Siti Zaharah binti Sulaiman (Jawi: سيتي زهرة بنت سليمان; born 24 April 1949) is a Malaysian politician. She also was the Minister of National Unity and Community Development, Malaysia. She was Chief of the Women's wing of the United Malays National Organisation (UMNO) from 1996 to 1999. Siti Zaharah is a former member of the parliamentary constituency of Paya Besar, in Pahang for four terms from 1995 to 2008. In 2008 general election, she was replaced by Abdul Manan Ismail from BN-UMNO.

Career
During her tenure as Deputy Minister of Health, she officiated the launch of the No Tobacco Month 1998 at Pasar Budaya, Kuala Lumpur on 31 May 1998. Since 1989, 31 May was proclaimed by the World Health Organization (WHO) as World No Tobacco Day.

UMNO Women's Politics
Siti Zaharah was elected to the UMNO Supreme Council of the 2000–2003 session. The 'veiled' image is shocking 'of UMNO women.
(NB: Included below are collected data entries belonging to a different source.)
(** X3.  Take a text that is not empty, holds no decimal digit and does
    not begin with white space, and write a number behind it.  When the
    text is made of digits only (digits that are not decimal, such as
    [²]) the key of the name raises [ValueError].  Otherwise the key is
    (text, number); two such names with one text compare by the value
    of their numbers, not by their digits, and have the same key only
    when the numbers are equal; a zero written before the number does
    not change the key. *)
Theorem natural_key_orders_numbers_by_value (p : string) (n m : nat) :
  is_empty p = false -> no_decimal p = true -> lstrip p = p ->
  (isdigit p = true ->
   natural_sort_key (p ++ str_of_nat n) = Raise ValueError)
  /\ (isdigit p = false ->
      natural_sort_key (p ++ str_of_nat n) = Ok [FStr p; FInt (N.of_nat n)]
      /\ tuple_lt [FStr p; FInt (N.of_nat n)] [FStr p; FInt (N.of_nat m)]
         = Some (Nat.ltb n m)
      /\ (natural_sort_key (p ++ str_of_nat n)
          = natural_sort_key (p ++ str_of_nat m) -> n = m)
      /\ natural_sort_key (p ++ "0" ++ str_of_nat n)
         = natural_sort_key (p ++ str_of_nat n)).
Proof.
  intros Hp Hpt Hl.
  destruct (str_of_nat_digits n) as [Hn Hnd].
  destruct (str_of_nat_digits m) as [Hm Hmd].
  assert (Kn := key_text_digits p _ Hp Hpt Hl Hn Hnd).
  assert (Km := key_text_digits p _ Hp Hpt Hl Hm Hmd).
  rewrite int_of_digits_str_of_nat in Kn, Km.
  split; intros Hi; rewrite Hi in Kn, Km; [exact Kn|].
  split; [exact Kn|]. split; [|split].
  - simpl. rewrite String.eqb_refl.
    destruct (N.eqb_spec (N.of_nat n) (N.of_nat m)) as [E|E].
    + apply Nat2N.inj in E. subst. now rewrite Nat.ltb_irrefl.
    + f_equal. destruct (N.ltb_spec (N.of_nat n) (N.of_nat m)),
        (Nat.ltb_spec n m); try reflexivity; lia.
  - rewrite Kn, Km. intros [= E]. now apply Nat2N.inj.
  - rewrite Kn.
    assert (H0 : is_empty ("0" ++ str_of_nat n) = false) by reflexivity.
    assert (H0d : all_chars is_digit ("0" ++ str_of_nat n) = true)
      by (simpl; exact Hnd).
    rewrite (key_text_digits p _ Hp Hpt Hl H0 H0d), Hi. do 3 f_equal.
    rewrite <- (int_of_digits_str_of_nat n).
    unfold int_of_digits, int_of_chars.
    rewrite (proj1 (chars_digits _ H0d)), (proj1 (chars_digits _ Hnd)).
    reflexivity.
Qed.

Lemma natural_key_orders_numbers_by_value_witness :
  natural_sort_key ("²" ++ str_of_nat 10) = Raise ValueError
  /\ natural_sort_key ("P" ++ str_of_nat 10) = Ok [FStr "P"; FInt 10]
  /\ tuple_lt [FStr "P"; FInt 10] [FStr "P"; FInt 9] = Some (Nat.ltb 10 9)
  /\ (natural_sort_key ("P" ++ str_of_nat 10)
      = natural_sort_key ("P" ++ str_of_nat 9) -> 10 = 9)
  /\ natural_sort_key ("P" ++ "0" ++ str_of_nat 10)
     = natural_sort_key ("P" ++ str_of_nat 10).
Proof.
  split.
  - refine (proj1 (natural_key_orders_numbers_by_value "²" 10 9 _ _ _) _);
      reflexivity.
  - refine (proj2 (natural_key_orders_numbers_by_value "P" 10 9 _ _ _) _);
      reflexivity.
Defined.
In October 1996, she won the Wanita Umno Chief position defeating Datuk Seri Rafidah Aziz (1984–1996) with a majority of 27 votes. Siti Zaharah's slogan is 'Bringing Changes,' However, she lost to Rafidah Aziz at the UMNO General Assembly 2000. Siti Zaharah became Wanita UMNO chief for 3 years and 7 months. Datuk Seri Shahrizat Abdul Jalil defeated Rafidah in the struggle of the head of the movement at the UMNO General Assembly 2008.

In 2000, a total of 671 female delegates re-elected Rafidah Aziz. Rafidah held the post for 12 years from 1984 to 1996. Rafidah got 341 votes while Siti Zaharah earned 329. Rafidah won with a 12-vote majority excluding one broken vote.

UMNO women managed to create Amanah Saham Wanita (Asnita) and hoped men could set up Amanah Saham Lelaki (Aslaki). With the membership of 2.8 million UMNO members, it is not impossible for 50 percent of Wanita UMNO members to meet the goal of raising RM200 million.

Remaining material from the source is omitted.